Antimicrobial and antioxidant activities of triterpenoid and phenolic derivatives from two Cameroonian Melastomataceae plants: Dissotis senegambiensis and Amphiblemma monticola.

BACKGROUND: Antimicrobial resistance is a serious threat against humankind and the search for new therapeutics is needed. This study aims to investigate the antimicrobial and antioxidant activities of ethanol extracts and compounds isolated from Dissotis senegambiensis and Amphiblemma monticola, two Cameroonian Melastomataceae species traditionally used for the treatment of fever, malaria and infectious diseases. METHODS: The plant extracts were prepared by maceration in ethanol. Standard chromatographic and spectroscopic methods were used to isolate and identify fourteen compounds from the two plant species [1-6 (from D. senegambiensis), 3, 4 and 7-14 (from A. monticola)]. A two-fold serial micro-dilution method was used to determine the minimum inhibitory concentration (MIC) against four bacterial strains including two resistant bacterial strains, methicillin resistant S. aureus (MRSA3) and methicillin resistant S. aureus (MRSA4) and three yeast strains. RESULTS: The fractionation of EtOH extracts afforded fourteen compounds belonging to triterpenoid and phenolic derivatives. The ethanol extracts, compounds 3, 5-8, 10 and the mixture of 10 + 12 were active against all the tested bacterial and fungal species.
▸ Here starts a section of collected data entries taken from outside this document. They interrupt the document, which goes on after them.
(* ===== verification/Evolve.v ===== *)
(** * [evolve] and replay: [src/rci/core/transitions.py], [replay.py]

    The reducer, one definition per event branch.  Effect events check their own
    preconditions; every other event is accepted only if [decide], run on the
    command the event answers, yields exactly that event.  Each branch ends by
    validating the whole successor state. *)

From S2P Require Import Prelude Digest Memory Model Claims Warrant Support Policy Planning Backlog Effects Probes State Lifecycle Guards Retention Consolidation Licensing Governance Decide.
Compound 7 (MIC = 16-32 µg/mL) and 10 (MIC = 8-16 µg/mL) displayed the largest antibacterial and antifungal activities, respectively. Compounds 7, 10 and the mixture of 10 + 12 showed prominent antibacterial activity against methicillin- resistant S. aureus (MRSA) which is in some cases equal to that of ciprofloxacin used as reference antibacterial drug. Compound 8 also showed high radical-scavenging activities and ferric reducing power when compared with vitamin C and butylated hydroxytoluene used as reference antioxidants. The tested samples were non-toxic to normal cells highlighting their good selectivity. CONCLUSIONS: The result of this investigation reveals the potential of D. senegambiensis and A. monticola as well as the most active compounds in the search for new antimicrobial and antioxidant agents. So, further investigations are needed.